The differences that distances make
Life in Dhaka is drastically different from other parts of the country
Though published in 1960, Harper Lee’s To Kill a Mockingbird transcends time and tradition in the way it brings to the fore the difference of life and leisure in a small country town compared to the bustling city life.
If anything, that difference has expanded since the book was written. A change in names and location and the same can be true of Bangladesh, especially the difference between Dhaka and the other major cities.
In her election campaign of 2008, Prime Minister Sheikh Hasina promised to look after Chittagong as her own. Belatedly, the signs of improvement are obviously clear. Unfortunately, no other major politicians have looked at development of the other major cities in the same vein.

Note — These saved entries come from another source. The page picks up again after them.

(** The keys are the joined paths of the issues. *)
Lemma record_issues_dom (issues : list ZodIssue) (key : string) :
  key <> "__proto__" ->
  is_Some (fold_left record_issue issues ∅ !! key) <->
  exists issue, issue ∈ issues /\ join_path (path issue) = key.
Proof.
  intros Hkey. induction issues as [|x issues IH] using rev_ind.
  - simpl. rewrite lookup_empty. split.
    + by intros [? ?].
    + intros (issue & Hin & _). by apply elem_of_nil in Hin.
  - rewrite record_issues_snoc. unfold record_issue.
    destruct (decide (join_path (path x) = key)) as [Hx|Hx].
    + rewrite Hx, assign_lookup_eq by done. split; [|by eexists].
      intros _. exists x. split; [|done]. apply elem_of_app. right. by apply list_elem_of_singleton.
    + rewrite assign_lookup_ne by done. rewrite IH. split.
      * intros (issue & Hin & Hk). exists issue. split; [|done].
        apply elem_of_app. by left.
      * intros (issue & Hin & Hk). apply elem_of_app in Hin as [Hin|Hin].
        -- by exists issue.
        -- apply list_elem_of_singleton in Hin as ->. done.
Qed.
(** * MusicCaps clip download: the notebook's [download_clip] and [process]

    A shallow embedding of the code cell of [data/download_musiccaps.ipynb]
    that defines [download_clip] (window adjustment, command construction,
    retry loop, post-condition check), the per-row driver [process] and the
    map of [main] over the dataset.

    Modelling conventions.
    - Python integers are [Z]; the dataset columns [start_s] and [end_s] are
      integers, so [int(start_time)] is the identity on them.
    - Python [str] values are [string]; a character is a code point below 256.
      [str.strip()] removes the code points that [str.isspace] accepts.
    - The shell, the file system and [pathlib] are not part of the notebook:
      they are the operations of a [Platform], over an arbitrary type of
      worlds.  Every theorem holds for every platform.
    - The [while True] loop runs on fuel: [None] is "no result within the
      fuel given", so a result for every large enough fuel is termination and
      [None] for every fuel is divergence.
    - The machine state carries, next to the world, the list of the command
      strings handed to the shell so far (newest first). *)

From Stdlib Require Import ZArith String Ascii List DecimalString Bool Lia.
Import ListNotations.

Local Open Scope string_scope.
Local Open Scope Z_scope.

(** ** Python strings *)

Module PyStr.

(** [str(n)] for an integer. *)
Definition str (n : Z) : string := NilZero.string_of_int (Z.to_int n).

(** [c.isspace()] on the code points below 256. *)
Definition isspace (c : ascii) : bool :=
  let n := N_of_ascii c in
  (((9 <=? n) && (n <=? 13)) || ((28 <=? n) && (n <=? 32))
   || (n =? 133) || (n =? 160))%N.

Fixpoint lstrip (s : string) : string :=
  match s with
  | EmptyString => EmptyString
  | String c s' => if isspace c then lstrip s' else s
  end.

Fixpoint rstrip (s : string) : string :=
  match s with
  | EmptyString => EmptyString
  | String c s' =>
      match rstrip s' with
      | EmptyString => if isspace c then EmptyString else String c EmptyString
      | r => String c r
      end
  end.

(** [s.strip()] *)
Definition strip (s : string) : string := rstrip (lstrip s).

(** Every character of [s] is whitespace. *)
Fixpoint all_space (s : string) : bool :=
  match s with
  | EmptyString => true
  | String c s' => isspace c && all_space s'
  end.

(** [s] is not empty and its last character is not whitespace. *)
Fixpoint ends_nonspace (s : string) : bool :=
  match s with
  | EmptyString => false
  | String c s' =>
      match s' with
      | EmptyString => negb (isspace c)
      | String _ _ => ends_nonspace s'
      end
  end.

(** [p in s]: [p] occurs in [s] as a contiguous run of characters. *)
Fixpoint contains (p s : string) : bool :=
  String.prefix p s
  || match s with
     | EmptyString => false
     | String _ s' => contains p s'
     end.

Definition dquote : string := String "034" EmptyString.
Definition newline : string := String "010" EmptyString.

End PyStr.

Import PyStr.

(** ** The window adjustment and the command line of [download_clip] *)

(** Lines [if int(start_time) > 15: ... else: ...]: the pair
    [(start_time, end_time)] after the adjustment, as integers.  The source
    rebinds the variables to [str(...)] of these numbers (and leaves
    [start_time] as it was in the [else] branch); the f-string renders all of
    them through [str]. *)
Definition adjust_window (start_time end_time : Z) : Z * Z :=
  if start_time >? 15
  then (start_time - 15, end_time + 15)
  else (start_time, end_time + 30).

(** The f-string before [.strip()]: a newline and eight blanks, the yt-dlp
    line, a newline and four blanks.  [start_time] and [end_time] are the
    rendered window bounds. *)
Definition command_template
    (output_filename start_time end_time url_base video_identifier : string)
  : string :=
  newline ++ "        "
  ++ "yt-dlp --quiet --no-warnings -x --audio-format wav -f bestaudio -o "
  ++ dquote ++ output_filename ++ dquote
  ++ " --download-sections " ++ dquote ++ "*" ++ start_time ++ "-" ++ end_time
  ++ dquote ++ " " ++ url_base ++ video_identifier
  ++ newline ++ "    ".

(** The value of [command] in [download_clip]. *)
Definition command
    (video_identifier output_filename : string) (start_time end_time : Z)
    (url_base : string) : string :=
  let '(start_time, end_time) := adjust_window start_time end_time in
  strip (command_template output_filename (str start_time) (str end_time)
           url_base video_identifier).

(** Everything of the command that precedes [{url_base}{video_identifier}]. *)
Definition command_head
    (output_filename : string) (start_time end_time : Z) : string :=
  let '(start_time, end_time) := adjust_window start_time end_time in
  "yt-dlp --quiet --no-warnings -x --audio-format wav -f bestaudio -o "
  ++ dquote ++ output_filename ++ dquote
  ++ " --download-sections " ++ dquote ++ "*" ++ str start_time ++ "-"
  ++ str end_time ++ dquote ++ " ".

Definition default_tmp_dir : string := "./tmp/musiccaps".
Definition default_num_attempts : Z := 5.
Definition default_url_base : string := "https://www.youtube.com/watch?v=".

(** ** The platform: shell, file system, pathlib *)

(** What the notebook asks of its environment.
    - [shell command w]: run [command] through the shell in world [w]; the
      exit status, the captured output (standard output and standard error
      together) and the world afterwards.
    - [path_exists p w]: [os.path.exists(p)].
    - [path_join d name]: [str(Path(d) / name)]. *)
Class Platform (World : Type) : Type := {
  shell : string -> World -> (Z * string) * World;
  path_exists : string -> World -> bool;
  path_join : string -> string -> string
}.

(** The result of [subprocess.check_output]: the output when the exit status
    is zero, the exception [CalledProcessError] otherwise. *)
Inductive completed : Type :=
| Output (output : string)
| CalledProcessError (returncode : Z) (output : string).

(** The second component of the tuple [download_clip] returns: the bytes
    [err.output] or the text ['Downloaded']. *)
Inductive message : Type :=
| MBytes (output : string)
| MStr (text : string).

(** How the [while True] loop is left: by [return] or by [break]. *)
Inductive loop_exit : Type :=
| Return (result : bool * message)
| Break (output : string).

(** A dataset row: the columns the driver reads and the two it writes (absent
    until written).  The other columns pass through untouched. *)
Record Example : Type := {
  ytid : string;
  start_s : Z;
  end_s : Z;
  audio : option string;
  download_status : option bool
}.

Section Notebook.

Context {World : Type} {P : Platform World}.

(** The machine state: the world and the commands handed to the shell so
    far, newest first. *)
Record Sys : Type := { world : World; calls : list string }.

(** Computations: state passing; [None] when the fuel ran out. *)
Definition M (A : Type) : Type := Sys -> option (A * Sys).

Definition ret {A : Type} (a : A) : M A := fun st => Some (a, st).

Definition bind {A B : Type} (m : M A) (k : A -> M B) : M B :=
  fun st =>
    match m st with
    | None => None
    | Some (a, st') => k a st'
    end.

Notation "x <- m ;; k" := (bind m (fun x => k))
  (at level 61, m at next level, right associativity).

(** [subprocess.check_output(command, shell=True, stderr=subprocess.STDOUT)] *)
Definition check_output (command : string) : M completed :=
  fun st =>
    let '((returncode, output), w) := shell command (world st) in
    Some (if returncode =? 0 then Output output
          else CalledProcessError returncode output,
          {| world := w; calls := command :: calls st |}).

(** [os.path.exists(path)] *)
Definition os_path_exists (path : string) : M bool :=
  fun st => Some (path_exists path (world st), st).

(** The [while True] loop of [download_clip], entered with the current value
    of [attempts]. *)
Fixpoint while_true (fuel : nat) (command : string) (status : bool)
    (num_attempts attempts : Z) : M loop_exit :=
  match fuel with
  | O => fun _ => None
  | S fuel' =>
      r <- check_output command ;;
      match r with
      | CalledProcessError _ err_output =>
          let attempts := attempts + 1 in
          if attempts =? num_attempts
          then ret (Return (status, MBytes err_output))
          else while_true fuel' command status num_attempts attempts
      | Output output => ret (Break output)
      end
  end.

Khulna is an example of a one-time industrial zone that has been allowed to wither away.
The exception is Mongla port, which has risen in importance now that a government to government agreement has been reached on its use alongside Chittagong by India. Connectivity improvements are in place, and once the Padma Bridge is commissioned, Mongla port’s importance will increase manifold.
Few personages have followed the example set by Harper Lee in identifying the difference in lifestyles of cities such as Khulna compared with the capital city. Attitude, philosophy, and mind-set are significantly different.

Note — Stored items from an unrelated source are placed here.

Lemma run_appends_trans (s0 s1 s2 : State) (l1 l2 : list OutputNode) :
  run_appends s0 s1 l1 -> run_appends s1 s2 l2 -> run_appends s0 s2 (l1 ++ l2).
Proof.
  intros [Ho1 Ht1] [Ho2 Ht2]. split.
  - now rewrite Ho2, Ho1, app_assoc.
  - now rewrite Ht2, Ht1, hrefs_app, fold_left_app.
Qed.

Lemma produces_start {A} (Q : Result A -> State -> list OutputNode -> Prop)
    (made l0 : list OutputNode) (s0 s1 : State) (x : Step A) :
  run_appends s0 s1 l0 -> produces Q (made ++ l0) s1 x -> produces Q made s0 x.
Proof.
  intros H0. destruct x as [r s | s resume]; simpl; intros (l & Hl & H);
    exists (l0 ++ l); (split; [eauto using run_appends_trans|]);
    now rewrite app_assoc.
Qed.

Lemma produces_finished {A} (Q : Result A -> State -> list OutputNode -> Prop)
    (made l : list OutputNode) (s0 s : State) (r : Result A) :
  run_appends s0 s l -> Q r s (made ++ l) -> produces Q made s0 (Finished r s).
Proof. intros Hl HQ. exists l. split; assumption. Qed.

Lemma produces_weaken {A} (Q Q' : Result A -> State -> list OutputNode -> Prop)
    (made : list OutputNode) (s0 : State) (x : Step A) :
  (forall r s m, Q r s m -> Q' r s m) ->
  produces Q made s0 x -> produces Q' made s0 x.
Proof.
  intros HQ. revert made s0.
  induction x as [r s | s resume IH]; intros made s0; simpl;
    intros (l & Hl & H); exists l; (split; [assumption|]); auto.
Qed.
Lemma chunk_body_fetched total chunk_size i st s :
  honours_max get -> 0 < chunk_size ->
  Forall (fun ids => Z.of_nat (length ids) <= chunk_size)
    (fetched (trace (chunk_body get post project job_filter total chunk_size
                       dry_run i st s))).
Proof.
  intros Hmax Hc. rewrite chunk_body_run. cbv zeta.
  destruct (fst (get _ s)) as [doc|e] eqn:Eg; [|constructor].
  pose proof (Hmax _ _ _ Eg) as Hlen. simpl in Hlen.
  pose proof (delete_executions_fetches post dry_run
                (slice_from (- chunk_size) (event_ids doc))
                (snd (get (fetch_request project job_filter
                             (total - chunk_size * (i + 1)) chunk_size) s)))
    as (_ & Hd & _).
  destruct (result (delete_executions post _ dry_run _)) as [k|e];
    rewrite trace_run;
    change (EGet ?rq ?r :: ?t) with ([EGet rq r] ++ t);
    rewrite ?fetched_app, Hd; simpl; repeat constructor; lia.
Qed.

Lemma for_each_fetched total chunk_size l st s :
  honours_max get -> 0 < chunk_size ->
  Forall (fun ids => Z.of_nat (length ids) <= chunk_size)
    (fetched (trace (for_each l (chunk_body get post project job_filter total
                                   chunk_size dry_run) st s))).
Proof.
  intros Hmax Hc.
  apply (always_for_each
           (fun t => Forall (fun ids => Z.of_nat (length ids) <= chunk_size) (fetched t))).
  - split; [constructor|]. intros t1 t2 H1 H2. rewrite fetched_app.
    apply Forall_app. now split.
  - intros i st' _ s'. now apply chunk_body_fetched.
Qed.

Those that flock to Dhaka to seek a better life suffer the lack of character that today’s Dhaka offers, and flee back to Khulna at the first chance offered.

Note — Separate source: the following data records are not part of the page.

(* ===== verification/_CoqProject ===== *)
-Q . S2P
Prelude.v
Key.v
Spec.v
Memtable.v
Iterators.v
Coding.v
Batch.v
Env.v
Externals.v
Wal.v
Format.v
Bloom.v
Block.v
Properties.v
Cache.v
Table.v
Reader.v
Version.v
TableCache.v
Options.v
Metrics.v
Compact.v
Mvcc.v
DbState.v
DbRead.v
DbMem.v
DbFlush.v
DbInv.v
DbFlushOk.v
DbCompact.v
DbCompactIo.v
DbLevels.v
DbWrite.v
DbSettled.v
DbCompactOk.v
DbCompactRun.v
DbGroup.v
DbWriteOk.v
DbCommitOk.v
DbOpen.v
DbCrash.v
DbFaults.v
DbSession.v
DbSessionOk.v
DbFlushCrash.v
DbWriteCrash.v
DbReadFaults.v
DbUnlocked.v
DbCompactReads.v
Fuzz.v
DbQueue.v
DbQueueOk.v
DbLinear.v
DbFindings.v
Lemma bind_res_inv {A B} (m : res A) (f : A -> res B) b :
  mbind f m = Ok b -> exists a, m = Ok a /\ f a = Ok b.
Proof. destruct m; simpl; intros H; try discriminate. eauto. Qed.

(** ** Orders

    The orders the code relies on are [Ord] implementations; their laws are
    an interface, so that the lemmas on sorted lists are proved once. *)

Class OrdLaws {K : Type} (cmp : K -> K -> comparison) : Prop := {
  ord_eq : forall a b, cmp a b = Eq <-> a = b;
  ord_antisym : forall a b, cmp b a = CompOpp (cmp a b);
  ord_trans : forall a b c, cmp a b = Lt -> cmp b c = Lt -> cmp a c = Lt
}.

#[export] Instance Z_ord : OrdLaws Z.compare.
Proof.
  split.
  - apply Z.compare_eq_iff.
  - intros. apply Z.compare_antisym.
  - intros a b c. rewrite !Z.compare_lt_iff. lia.
Qed.

(** [Ordering::then_with]. *)
Definition then_with (c d : comparison) : comparison :=
  match c with Eq => d | _ => c end.

(** [<], [<=], [>=], [>] of an [Ord]. *)
Definition ltb {K} (cmp : K -> K -> comparison) (a b : K) : bool :=
  match cmp a b with Lt => true | _ => false end.
Definition leb {K} (cmp : K -> K -> comparison) (a b : K) : bool :=
  match cmp a b with Gt => false | _ => true end.

Section ord.
Context {K : Type} (cmp : K -> K -> comparison) `{!OrdLaws cmp}.

Lemma ord_refl a : cmp a a = Eq.
Proof. by apply ord_eq. Qed.

Lemma ord_gt_lt a b : cmp a b = Gt <-> cmp b a = Lt.
Proof. rewrite (ord_antisym (cmp:=cmp) a b). destruct (cmp a b); simpl; split; congruence. Qed.

Lemma ord_irrefl a : cmp a a <> Lt.
Proof. rewrite ord_refl. discriminate. Qed.

Lemma ord_asym a b : cmp a b = Lt -> cmp b a <> Lt.
Proof. intros H1 H2. by apply (ord_irrefl a), (ord_trans a b a). Qed.

(** [a <= b] as a proposition. *)
Definition ord_le (a b : K) : Prop := cmp a b <> Gt.

Lemma ord_le_lteq a b : ord_le a b <-> cmp a b = Lt \/ a = b.
Proof.
  unfold ord_le. rewrite <- (ord_eq (cmp:=cmp) a b). destruct (cmp a b); intuition congruence.
Qed.

Lemma ord_le_refl a : ord_le a a.
Proof. apply ord_le_lteq. by right. Qed.

Lemma ord_le_trans a b c : ord_le a b -> ord_le b c -> ord_le a c.
Proof.
  rewrite !ord_le_lteq. intros [H1 | ->] [H2 | ->]; auto.
  left. by apply (ord_trans a b c).
Qed.

Lemma ord_lt_le_trans a b c : cmp a b = Lt -> ord_le b c -> cmp a c = Lt.
Proof. rewrite ord_le_lteq. intros H1 [H2 | ->]; [by apply (ord_trans a b c) | done]. Qed.

Lemma ord_le_lt_trans a b c : ord_le a b -> cmp b c = Lt -> cmp a c = Lt.
Proof. rewrite ord_le_lteq. intros [H1 | ->] H2; [by apply (ord_trans a b c) | done]. Qed.

Lemma ord_lt_le a b : cmp a b = Lt -> ord_le a b.
Proof. intros H. apply ord_le_lteq. by left. Qed.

Till materialism won over spiritualism, Dhaka had its own character that is in a way fiercely protected in the old part of the city. A combination of veneration, humility, and respect for values still prevails even if in a semblance that has all but vanished from the expanded new city area.
The United States has suffered the same fate, with the fast-paced cities trampling on the values that were once revered — being it in greeting the neighbours or doffing the hat in the presence of a lady. This was beautifully portrayed by Harper Lee as she wrote her novel from the confines of her little country house surrounded by nature.
The cities, whether in the US or Bangladesh, have developed concrete monstrosities, in the name of what is called development, thereby ensuring that man’s connection with nature is increasingly severed. Along with it, there has been the inevitable change in manners and mannerisms. Part of this is due to the heavy migration to the cities.
The invariable potpourri of migrant populations and the harshness of city life have a lot to do with it as well. In Italy, there are several small towns and villages that are today half empty and occupied only by senior citizens, as the young generation seek the city lights.
To a certain degree, mannerisms in places such as Khulna are still in line with tradition — be it in behaviour or respect. But migration is on the rise, with fewer job opportunities and the absence of a conscious, well-thought-out industrialization policy.
Budget after budget is presented to the parliament, with incentives for such industrialization, but the investment is hard to come by.
Whatever investment is happening is in the fisheries sector, it has changed the fortunes of many. That in turn has eaten in to the arable land for farming, even as Khulna is not known for multiple cropping. If the migration issue could be addressed, Khulna and other cities would be able to hold on to and retain the quintessential essence of individuality.
Mahmudur Rahman is a writer, columnist, broadcaster, and communications specialist.